Die Expertenanhörung habe nicht nur belegt, dass die Anzahl der rechtsextremen Straftaten mit 800 Fällen in 2008 und 2009 nahezu unverändert sei, sondern dass sich auch die Organisationsstrukturen der rechtsextremistischen Szene gewandelt hätten, so die Innenpolitikerin. So hätten die Parteiorganisationen an Bedeutung verloren. Stattdessen seien vor allem auf örtlicher Ebene einzelne Bereiche entstanden, in den die Rechten Fuß gefasst hätten, berichtete die Sozialdemokratin aus dem Innenausschuss. Dabei handele es sich oftmals um Kleingruppen von fünf bis zehn Mitgliedern und mit diesen in lockerer Verbindung stehenden Sympathisanten.
Deshalb sei die mobile Beratungstätigkeit des beim Hessischen Landeskriminalamt angesiedelten "Netzwerkes gegen Gewalt" nach Ansicht von Faeser die richtige Antwort auf die veränderten Erscheinungsformen des Rechtsextremismus in Hessen. Dies gelte es nun zu verfestigen und finanziell abzusichern.

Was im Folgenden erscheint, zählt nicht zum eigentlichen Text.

(* ===== verification/Random.v ===== *)
(** * Random: the generator of lib/random.c

    RC4: the state is an array of bytes and two indices.  It always holds each byte
    once, so no index is out of range and the generator never runs into a fault. *)
From S2P Require Import Prelude.

Record rng := Rng { s : list Z; s_i : Z; s_j : Z; inited : bool }.
Abbreviation RM := (M rng).

(** [swap_byte (s + a, s + b)] *)
Definition swap_byte (l : list Z) (a b : Z) : res (list Z) :=
  t ← deref (znth l a); x ← deref (znth l b); l ← deref (zset l a x); deref (zset l b t).
Definition identity_body (i : Z) (l : list Z) : res (list Z) := deref (zset l i (u8 i)).
Definition init_body (seedp : list Z) (i : Z) (st : list Z * Z) : res (list Z * Z) :=
  let '(l, j) := st in
  x ← deref (znth l i); y ← deref (znth seedp (i mod 4));
  let j := u8 (j + u8 (x + y)) in
  l ← swap_byte l i j; mret (l, j).
Definition random_init (seed : Z) : RM unit :=
  r ← get;
  l ← lift (for_range 256 0 identity_body (s r));
  '(l, _) ← lift (for_range 256 0 (init_body (le_bytes 4 seed)) (l, 0));
  put (Rng l 0 0 true).
Definition random_byte : RM Z :=
  r ← get;
  let i := u8 (s_i r + 1) in
  x ← lift (deref (znth (s r) i));
  let j := u8 (s_j r + x) in
  l ← lift (swap_byte (s r) i j);
  a ← lift (deref (znth l i)); b ← lift (deref (znth l j));
  let s_k := u8 (a + b) in
  _ ← put (Rng l i j (inited r));
  lift (deref (znth l s_k)).
Fixpoint random_fill (size : nat) : RM (list Z) :=
  match size with O => mret [] | S n => x ← random_byte; xs ← random_fill n; mret (x :: xs) end.
(** The bytes stored in the buffer. *)
Definition random_bytes (size : Z) : RM (list Z) :=
  r ← get; _ ← (if inited r then mret tt else random_init 0); random_fill (Z.to_nat size).
Definition random_ulong : RM Z := bs ← random_bytes 4; mret (le_val bs).
(** The program's data at its start. *)
Definition rng0 : rng := Rng (replicate 256 0) 0 0 false.

(** ** Invariant *)
Definition bytes : list Z := Z.of_nat <$> seq 0 256.
(** Every byte once. *)
Definition shuffled (l : list Z) : Prop := l ≡ₚ bytes.
Record rng_ok (r : rng) : Prop := RngOk {
  ro_len : zlen (s r) = 256; ro_i : is_u8 (s_i r); ro_j : is_u8 (s_j r); ro_perm : inited r = true -> shuffled (s r) }.
Lemma shuffled_len l : shuffled l -> zlen l = 256.
Proof. unfold shuffled. intros H. unfold zlen. by rewrite H. Qed.
Lemma shuffled_u8 l i x : shuffled l -> znth l i = Some x -> is_u8 x.
Proof.
  intros H E. assert (Hx : x ∈ l) by (unfold znth in E; case_decide; [|done]; by eapply list_elem_of_lookup_2).
  unfold shuffled in H. rewrite H in Hx. unfold bytes in Hx. apply list_elem_of_fmap in Hx as (n & -> & Hn). apply elem_of_seq in Hn. unfold is_u8. lia.
Qed.
Lemma u8_range z : is_u8 (u8 z).
Proof. unfold is_u8, u8. apply Z.mod_pos_bound. lia. Qed.
Lemma shuffled_at l i : shuffled l -> is_u8 i -> exists x, znth l i = Some x /\ is_u8 x.
Proof.
  intros H Hi. unfold is_u8 in Hi. destruct (znth_is_Some l i) as [x E]; [rewrite shuffled_len by done; lia|].
  exists x. split; [done|]. by eapply shuffled_u8.
Qed.
Lemma swap_byte_shuffled l a b : shuffled l -> is_u8 a -> is_u8 b -> wp (swap_byte l a b) shuffled.
Proof.
  intros H Ha Hb. destruct (shuffled_at l a H Ha) as (t & Et & _). destruct (shuffled_at l b H Hb) as (x & Ex & _).
  pose proof (shuffled_len _ H) as Hl. unfold is_u8 in *. unfold swap_byte.
  apply wp_bind, (wp_deref _ t); [done|]. apply wp_bind, (wp_deref _ x); [done|].
  apply wp_bind. eapply wp_deref; [apply zset_Some; lia|]. eapply wp_deref; [apply zset_Some; rewrite zlen_insert; lia|].
  unfold shuffled. rewrite Permutation_insert_swap; [done|by rewrite <- znth_lookup by lia..].
Qed.
Lemma random_init_spec seed r : is_u32 seed -> zlen (s r) = 256 ->
  mwp (random_init seed) r (fun _ r' => rng_ok r' /\ inited r' = true).
Proof.
  intros Hs Hl. unfold random_init. wp_step. wp_step. wp_step. wp_step.
  eapply wp_mono.
  { apply (for_range_wp (fun k l => zlen l = 256 /\ forall i, 0 <= i < k -> znth l i = Some i)); [split; [done|lia]|].
    intros k l Hk [Hlen Hi]. unfold identity_body. eapply wp_deref; [apply zset_Some; lia|]. split; [by rewrite zlen_insert|].
    intros i Hik. rewrite znth_insert by lia. destruct (decide (k = i)) as [<-|]; [|apply Hi; lia]. f_equal. unfold u8. apply Z.mod_small. lia. }
  intros l [Hlen Hi]. assert (Hperm : shuffled l).
  { unfold shuffled. replace l with bytes; [done|]. apply list_eq_same_length with 256%nat; [unfold zlen in Hlen; lia|done|].
    intros i x y Hik Ex Ey. unfold bytes in Ex. rewrite list_lookup_fmap, lookup_seq_lt in Ex by done. injection Ex as <-.
    specialize (Hi (Z.of_nat i) ltac:(lia)). rewrite znth_lookup, Nat2Z.id, Ey in Hi by lia. by injection Hi. }
  wp_step. wp_step. eapply wp_mono.
  { apply (for_range_wp (fun _ st => shuffled st.1)); [done|]. intros k [l1 j] Hk H1. cbn [fst] in *. unfold init_body.
    destruct (shuffled_at l1 k H1 ltac:(unfold is_u8; lia)) as (x & Ex & _). apply wp_bind, (wp_deref _ x); [done|].
    destruct (znth_is_Some (le_bytes 4 seed) (k mod 4)) as [y Ey].
    { unfold zlen. rewrite le_bytes_length. pose proof (Z.mod_pos_bound k 4). lia. }
    apply wp_bind, (wp_deref _ y); [done|]. apply wp_bind. eapply wp_mono; [apply swap_byte_shuffled; [done|unfold is_u8; lia|apply u8_range]|].
    intros l2 H2. by apply wp_ret. }
  intros [l2 j] H2. cbn [fst] in H2. wp_step. split; [|done]. split; [by apply shuffled_len|done|done|done].
Qed.
Lemma random_byte_spec r : rng_ok r -> inited r = true -> mwp random_byte r (fun x r' => is_u8 x /\ rng_ok r' /\ inited r' = true).
Proof.
  intros [Hl Hi Hj Hp] Hin. specialize (Hp Hin). unfold random_byte. wp_step. wp_step.
  destruct (shuffled_at _ _ Hp (u8_range (s_i r + 1))) as (x & Ex & _). wp_step. wp_step. eapply wp_deref; [exact Ex|].
  wp_step. wp_step. eapply wp_mono; [apply swap_byte_shuffled; [done|apply u8_range|apply u8_range]|]. intros l H2.
  destruct (shuffled_at _ _ H2 (u8_range (s_i r + 1))) as (a & Ea & _). destruct (shuffled_at _ _ H2 (u8_range (s_j r + x))) as (b & Eb & _).
  destruct (shuffled_at _ _ H2 (u8_range (a + b))) as (c & Ec & Hc).
  wp_step. wp_step. eapply wp_deref; [exact Ea|]. wp_step. wp_step. eapply wp_deref; [exact Eb|]. wp_step. wp_step.
  wp_step. eapply wp_deref; [exact Ec|]. split; [done|]. split; [|done].
  split; [by apply shuffled_len|apply u8_range|apply u8_range|done].
Qed.
(** From the start of the program on, [random_bytes] fills the buffer with bytes and
    leaves the state a permutation of all bytes: it never indexes outside its array,
    whatever was drawn before. *)
Theorem random_bytes_ok r size : rng_ok r -> 0 <= size ->
  mwp (random_bytes size) r (fun bs r' => zlen bs = size /\ Forall is_u8 bs /\ rng_ok r' /\ shuffled (s r')).
Proof.
  intros Hr Hs. unfold random_bytes. wp_step. wp_step. wp_step.
  apply mwp_mono with (Q := fun _ r' => rng_ok r' /\ inited r' = true).
  { destruct (inited r) eqn:E; [by wp_step|]. apply random_init_spec; [done|apply Hr]. }
  intros _ r1 [H1 E1]. assert (En : size = Z.of_nat (Z.to_nat size)) by lia. revert En. generalize (Z.to_nat size).
  intros n ->. clear r Hr Hs. revert r1 H1 E1. induction n as [|n IH]; intros r H1 E1; cbn [random_fill]; [wp_step; repeat split; try done; by apply H1|].
  wp_step. eapply mwp_mono; [by apply random_byte_spec|]. intros x r1 (Hx & H2 & E2).
  wp_step. eapply mwp_mono; [by apply IH|]. intros xs r2 (Hl & Hxs & H3). wp_step. split; [|split; [by constructor|done]].
  unfold zlen in *. cbn [length]. lia.
Qed.
Lemma random_bytes_ok_witness : mwp (random_bytes 3) rng0 (fun bs r' => zlen bs = 3 /\ Forall is_u8 bs /\ rng_ok r' /\ shuffled (s r')).
Proof. apply (random_bytes_ok rng0 3); [split; done|lia]. Defined.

Das Netzwerk gegen Gewalt sei inzwischen in den Vereinsstrukturen im Sport und in den Gemeinden verankert und leiste hervorragende Arbeit vor Ort. Aus diesem Grund habe die SPD auch im Rahmen der Haushaltsberatungen beantragt, die zur Verfügung stehenden Mittel zu verdoppeln, um den Kampf gegen Rechtsradikale und Rechtsextremisten in Hessen verstärken und auch in Zukunft unabhängig von Bundesmitteln absichern zu können.